Lee, what age group do you teach?
I used to mentor kids from group homes here in NYC. Don't get me started on child services. Is it any wonder our society is so messed up when we can't even take care of our at risk children?
You felt weird in your forties image this 58 year old man. I jumped in the deep end with the Understanding and Treatment of Victims of Abuse. The bulk of the work is child abuse. I am praying to God it is the most challenging course I will ever take and that the rest of my coarses will go smoother. This Thursday's topic is adult survivors. Think good thoughts, light a candle, say a prayer, but send out any vibe that will help me get through.
In the textbook, whuch isn't all that great, the author matches certain symptoms of csa that can be traced to specific activity within the abusive situation. Guys, i got to tell you, there is an obsession I have that my T and I have not been figuring out (even thugh I suspect he knows but he wants me to discover on my own.) The author lists it to be associated with specific circumstances but not with any other. I will tell you, it is more horrible than I could imagine. I won't say what it is. I can't. My T said once that what happened wasa really bad, that I was tortured. I recall very, very little, but more now that i am skipping down the bloodied primrose path of recovery. It has to do with blood. Anyway, Thursday's class will be interested. Maybe i should take a bottle of valium before I go.

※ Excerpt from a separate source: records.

(* ===== verification/Opportunities.v ===== *)
(** The search for profitable trades to the black market:
    [internal/blackmarket/opportunities.go], [opportunities_helpers.go] and
    [opportunities_types.go]. *)
From S2P Require Import Prelude GoLists GoBase Float64 Dates Domain Catalog PriceRepo HistoryRepo Json Http BlackMarket.
Local Open Scope Z_scope.

Definition defaultOpportunityLimit : Z := 100.
Definition maximumOpportunityLimit : Z := 500.
Definition maximumOpportunityOffset : Z := 10000.
Definition defaultMaximumCityAgeMinutes : Z := 30.
Definition defaultMaximumBlackMarketAgeMinutes : Z := 20.
Definition maximumOpportunityAgeMinutes : Z := 10080.
Definition maximumOpportunityTransportCost : Z := 1000000000000.
Definition maximumOpportunityMinimumProfit : Z := 1000000000000.
Definition maximumOpportunityReturnOnCostPercent : float64 := Eval vm_compute in of_Z 100000.
Definition caerleonLocation : Z := 3005.

Definition defaultOpportunityMarkets : list string :=
  ["bridgewatch"; "martlock"; "lymhurst"; "fort_sterling"; "thetford"; "caerleon"].
Definition defaultOpportunityTiers : list Z := [4; 5; 6; 7; 8].
Definition defaultOpportunityEnchantments : list Z := [0; 1; 2; 3; 4].
Definition defaultOpportunityQualities : list Z := [1; 2; 3; 4; 5].
Definition defaultOpportunityCategories : list string := ["weapon"; "armor"; "offhand"; "accessory"].
(* ===== verification/OpportunitiesSpec.v ===== *)
(** What a search for opportunities answers: only trades the tables support, the
    best one of each market and item, described as the query selected them. *)
From S2P Require Import Prelude GoLists GoBase Utf8 Float64 Float64Spec Dates Domain Catalog PriceRepo HistoryRepo Json Http BlackMarket BlackMarketSpec Opportunities.
Local Open Scope Z_scope.

(** * Rows of the tables *)

Lemma market_rows_elem d server p l i q r :
  (l, i, q, r) ∈ market_rows d server p <->
  mk_prices d !! (server, l, i, q) = Some r /\ p l i q r = true.
Proof.
  unfold market_rows. rewrite list_elem_of_omap. split.
  - intros ([[[[s l'] i'] q'] r'] & Hin & Hs). apply elem_of_map_to_list in Hin. simpl in Hs.
    destruct (s =? server) eqn:Es; [|done]. simpl in Hs. destruct (p l' i' q' r') eqn:Ep; [|done].
    bool_facts. simplify_eq. done.
  - intros [Hl Hp]. exists ((server, l, i, q), r). rewrite elem_of_map_to_list. split; [done|].
    simpl. by rewrite Z.eqb_refl, Hp.
Qed.

Lemma observed_since_spec price at_ cutoff :
  observed_since price at_ cutoff = true <->
  exists p t, price = Some p /\ at_ = Some t /\ 0 < p /\ pg_time cutoff <= t.
Proof.
  unfold observed_since. destruct price as [p|], at_ as [t|]; try naive_solver.
  rewrite andb_true_iff, Z.ltb_lt, Z.leb_le. naive_solver.
Qed.

Lemma bigint_Some z y : bigint z = Some y <-> y = z /\ in_int64 z.
Proof.
  unfold bigint, in_int64. case_if; bool_facts; [naive_solver|]. split; [done|]. intros [-> ?].
  apply andb_false_iff in Heqb as [?|?]; bool_facts; lia.
Qed.

Lemma profit_of_Some buy tax sell transport p :
  profit_of buy tax sell transport = Some p -> p = buy - tax - sell - transport.
Proof.
  unfold profit_of. intros Hp. destruct (bigint (buy - tax)) as [a|] eqn:Ea; [|done]. simpl in Hp.
  destruct (bigint (a - sell)) as [b|] eqn:Eb; [|done]. simpl in Hp.
  apply bigint_Some in Ea as [-> _], Eb as [-> _], Hp as [-> _]. done.
Qed.

Lemma sales_tax_bounds rate price tax :
  good_rate rate -> 0 <= price < 2 ^ 53 -> sales_tax rate price = Some tax -> 0 <= tax <= price.
Proof.
  intros [Hv Hb] Hp. unfold sales_tax, float_bigint. unfold bad_rate in Hb. bool_facts.
  destruct (at_most_even price (f_mul (of_Z price) rate)) as (z & -> & Hz); [by apply f_mul_rate|lia|].
  simpl. by intros [-> _]%bigint_Some.
Qed.

Section opportunities.
Context `{Unicode} (catalog : Catalog) (median : list Z -> Z).
#[local] Abbreviation candidate := (candidate median).
#[local] Abbreviation eligible_rows := (eligible_rows median).
#[local] Abbreviation marked := (marked median).
#[local] Abbreviation matching := (matching median).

Gary, I know the feelings you've shared. I feel stupid all the time, but the teachers love me because the class can discuss the Stonewall riots in NYC because I remember them firsthand. Or famous abuse cases from the '60's. Eeerg!
However, I use my intellect, wit, etc. to create smoke screens. If they like my class work, they will noit want to know me. I don't understand when some of the studdents want to talk to me or make friends. Gsry, at this time in my life I know i am a dirty glob of flesh with holes for abusive fucking. That's the person i wake up with every day and the person who reacts and responds to others. It took a while for my T to absorb that. He went all cheerleader on me when I started doing well in classes until I finally told him to not talk to me that way as I did not like him making fun of me. Compliments, recognizing good connected with me, does nothing but threaten. He finally said, "Oliver, this is like a minefield to you, isn't it?"
Guys, for the first time this week I have admitted to myself that I am a very emotionally and psycholgically sick man. I know I'm not pathological or psychotic, but I know I am sick. It hurts, but for some reason I am actually relieved.